### Exercise
Only one stretch of the listing below is wanted. Begin at the line that has "it: every object", stop after the line that has "- destruct (generate_networks_st", and repeat every line in between exactly.

────────────────────────────────────────

(** C9. Whatever [rewire_network] and [generate_networks] do, succeed,
    fail or raise, the store after the call begins with the store before
    it: every object that existed, and so the caller's degree dictionary
    [g], holds what it held.  All writes go to objects allocated during
    the call. *)
Theorem caller_dictionary_unchanged (h : St) (g : ref) (d : Dict.t K Z)
    (n : Z) (seed : option Z) (threshold infinite_loop_threshold : Z)
    (rng : G) :
  h !! g = Some d ->
  let after_rewire := (rewire_network_st g seed threshold h rng).1.2 in
  let after_generate :=
    (generate_networks_st g n seed infinite_loop_threshold h rng).1.2 in
  (h `prefix_of` after_rewire /\ after_rewire !! g = Some d) /\
  (h `prefix_of` after_generate /\ after_generate !! g = Some d).
Proof.
  intros Hg. simpl. split.
  - destruct (rewire_network_st g seed threshold h rng) as [[o h'] g'] eqn:Hrun.
    destruct (keeps_rewire_network h g seed threshold h rng o h' g')
      as [Hpre _]; [done|exact Hrun|].
    split; [exact Hpre|]. simpl. eapply prefix_lookup_Some; eauto.
  - destruct (generate_networks_st g n seed infinite_loop_threshold h rng)
      as [[o h'] g'] eqn:Hrun.
    destruct (keeps_generate_networks h g n seed infinite_loop_threshold
                h rng o h' g') as [Hpre _]; [done|exact Hrun|].
    split; [exact Hpre|]. simpl. eapply prefix_lookup_Some; eauto.
Qed.

End Frame.

(** The doctest input, held in a store next to another dictionary. *)
Lemma caller_dictionary_unchanged_witness :
  let h := [hub2; abc] in
  let after_rewire :=
    (rewire_network_st 1%nat None 10000 h [1; 1; 0]%nat).1.2 in
  let after_generate :=
    (generate_networks_st 1%nat 1 None 10000 h [1; 1; 0]%nat).1.2 in
  h !! 1%nat = Some abc /\
  (h `prefix_of` after_rewire /\ after_rewire !! 1%nat = Some abc) /\
  (h `prefix_of` after_generate /\ after_generate !! 1%nat = Some abc).
Proof.
  split; [reflexivity|].
  apply (caller_dictionary_unchanged [hub2; abc] 1%nat abc 1 None 10000
           10000 [1; 1; 0]%nat).
  reflexivity.
Defined.

(** ** The store version computes what the pure version computes *)

Section Agreement.
Context {K : Type} `{EqDecision K}.
Context {G : Type} `{Random G}.

Local Abbreviation edge := (K * K)%type.
Local Abbreviation St := (@store K).

Lemma deref_insert_eq (h : St) (r : ref) (d : Dict.t K Z) :
  (r < length h)%nat -> deref (<[r:=d]> h) r = d.
Proof.
  intros Hr. unfold deref, store in *. now rewrite list_lookup_insert_eq.
Qed.

Lemma deref_insert_ne (h : St) (r r' : ref) (d : Dict.t K Z) :
  r <> r' -> deref (<[r:=d]> h) r' = deref h r'.
Proof.
  intros Hr. unfold deref, store in *. now rewrite list_lookup_insert_ne.
Qed.

Lemma deref_Some (h : St) (r : ref) (d : Dict.t K Z) :
  h !! r = Some d -> deref h r = d.
Proof. intros Hr. unfold deref. now rewrite Hr. Qed.

Lemma deref_alloc (h : St) (d : Dict.t K Z) : deref (h ++ [d]) (length h) = d.
Proof. unfold deref, store in *. now rewrite list_lookup_middle. Qed.

Lemma lookup_alloc (h : St) (d : Dict.t K Z) :
  (h ++ [d]) !! length h = Some d.
Proof. unfold store in *. now rewrite list_lookup_middle. Qed.

Local Ltac run :=
  unfold mbind, M_bind, mret, M_ret, load, store_at, alloc, draw, reseed,
    raise, out_of_fuel; simpl.

(** The loop of the sampler: the same outcome and stream, and the counter
    object holds the count map. *)
Lemma lrc_loop_st_agrees fuel (a : list K) n limits threshold counter :
  counter <> limits ->
  forall k result miss (h : St) (g : G) c0,
    h !! counter = Some c0 ->
    exists c,
      lrc_loop_st fuel a n limits threshold k counter result miss h g
      = (counter_at counter
           (lrc_loop fuel a n (deref h limits) threshold k c0 result miss g).1,
         <[counter:=c]> h,
         (lrc_loop fuel a n (deref h limits) threshold k c0 result miss g).2)
      /\
      (forall r c' m,
          (lrc_loop fuel a n (deref h limits) threshold k c0 result miss g).1
            = Ret (Some (r, c', m)) -> c' = c).
Proof.
  intros Hne.
  assert (forall (h : St) c0, h !! counter = Some c0 -> <[counter:=c0]> h = h)
    as Hid by (intros; unfold store in *; now apply list_insert_id).
  induction fuel as [|fuel IH]; intros k result miss h g c0 Hc0;
    pose proof (deref_Some _ _ _ Hc0) as Hd;
    cbn [lrc_loop_st lrc_loop]; run; rewrite Hd.
  - exists c0. rewrite (Hid _ _ Hc0). case_decide; simpl.
    + split; [done|discriminate].
    + split; [done|]. now intros ? ? ? [= _ <- _].
  - case_decide; simpl;
      [|exists c0; rewrite (Hid _ _ Hc0); split;
        [done|now intros ? ? ? [= _ <- _]]].
    case_decide; simpl;
      [exists c0; rewrite (Hid _ _ Hc0); split; [done|discriminate]|].
    destruct (choice a g) as [[s|e|] g1]; simpl;
      try (exists c0; rewrite (Hid _ _ Hc0); split; [done|discriminate]).
    rewrite Hd.
    assert (counter < length h)%nat as Hlt by (eapply lookup_lt_Some, Hc0).
    assert (forall c1 : Dict.t K Z,
               <[counter:=c1]> h !! counter = Some c1) as Hnew
      by (intros; unfold store in *; now apply list_lookup_insert_eq).
    assert (forall (c1 c2 : Dict.t K Z),
               <[counter:=c2]> (<[counter:=c1]> h) = <[counter:=c2]> h)
      as Hover
      by (intros; unfold store in *; apply list_insert_insert_eq).
    destruct (Dict.get s c0) as [cs|].
    + destruct (Dict.get s (deref h limits)) as [lim|]; simpl;
        [|exists c0; rewrite (Hid _ _ Hc0); split; [done|discriminate]].
      case_decide.
      * destruct (IH (k + 1) (result ++ [s]) miss _ g1 _
                    (Hnew (Dict.set s (cs + 1) c0))) as (c & Hrun & Hc).
        rewrite deref_insert_ne in Hrun, Hc by done.
        exists c. rewrite Hrun, Hover. split; [done|exact Hc].
      * apply IH. exact Hc0.
    + destruct (IH (k + 1) (result ++ [s]) miss _ g1 _
                  (Hnew (Dict.set s 1 c0))) as (c & Hrun & Hc).
      rewrite deref_insert_ne in Hrun, Hc by done.
      exists c. rewrite Hrun, Hover. split; [done|exact Hc].
Qed.


(** [limited_random_choice]: the counter is the one new object. *)
Lemma limited_random_choice_st_agrees (a : list K) n limits seed threshold
    (h : St) (g : G) :
  (limits < length h)%nat ->
  exists h',
    limited_random_choice_st a n limits seed threshold h g
    = (counter_at (length h)
         (limited_random_choice a n (deref h limits) seed threshold g).1,
       h',
       (limited_random_choice a n (deref h limits) seed threshold g).2) /\
    h `prefix_of` h'.
Proof.
  intros Hlim. unfold limited_random_choice_st, limited_random_choice. run.
  case_decide; simpl; [now exists h|].
  assert (deref (h ++ [[]]) limits = deref h limits) as Hd.
  { unfold deref, store in *. now rewrite lookup_app_l. }
  destruct (lrc_loop_st_agrees (Z.to_nat threshold) a n limits threshold
              (length h) ltac:(lia) 0 [] 0 (h ++ [[]])
              (seed_if_truthy seed g) [] (lookup_alloc h []))
    as (c & Hrun & _).
  rewrite Hd in Hrun. rewrite Hrun. eexists. split; [reflexivity|].
  unfold store in *.
  rewrite insert_app_r_alt by lia. now apply prefix_app_r.
Qed.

────────────────────────────────────────

### Completed task
    it: every object that existed, and so the caller's degree dictionary
    [g], holds what it held.  All writes go to objects allocated during
    the call. *)
Theorem caller_dictionary_unchanged (h : St) (g : ref) (d : Dict.t K Z)
    (n : Z) (seed : option Z) (threshold infinite_loop_threshold : Z)
    (rng : G) :
  h !! g = Some d ->
  let after_rewire := (rewire_network_st g seed threshold h rng).1.2 in
  let after_generate :=
    (generate_networks_st g n seed infinite_loop_threshold h rng).1.2 in
  (h `prefix_of` after_rewire /\ after_rewire !! g = Some d) /\
  (h `prefix_of` after_generate /\ after_generate !! g = Some d).
Proof.
  intros Hg. simpl. split.
  - destruct (rewire_network_st g seed threshold h rng) as [[o h'] g'] eqn:Hrun.
    destruct (keeps_rewire_network h g seed threshold h rng o h' g')
      as [Hpre _]; [done|exact Hrun|].
    split; [exact Hpre|]. simpl. eapply prefix_lookup_Some; eauto.
  - destruct (generate_networks_st g n seed infinite_loop_threshold h rng)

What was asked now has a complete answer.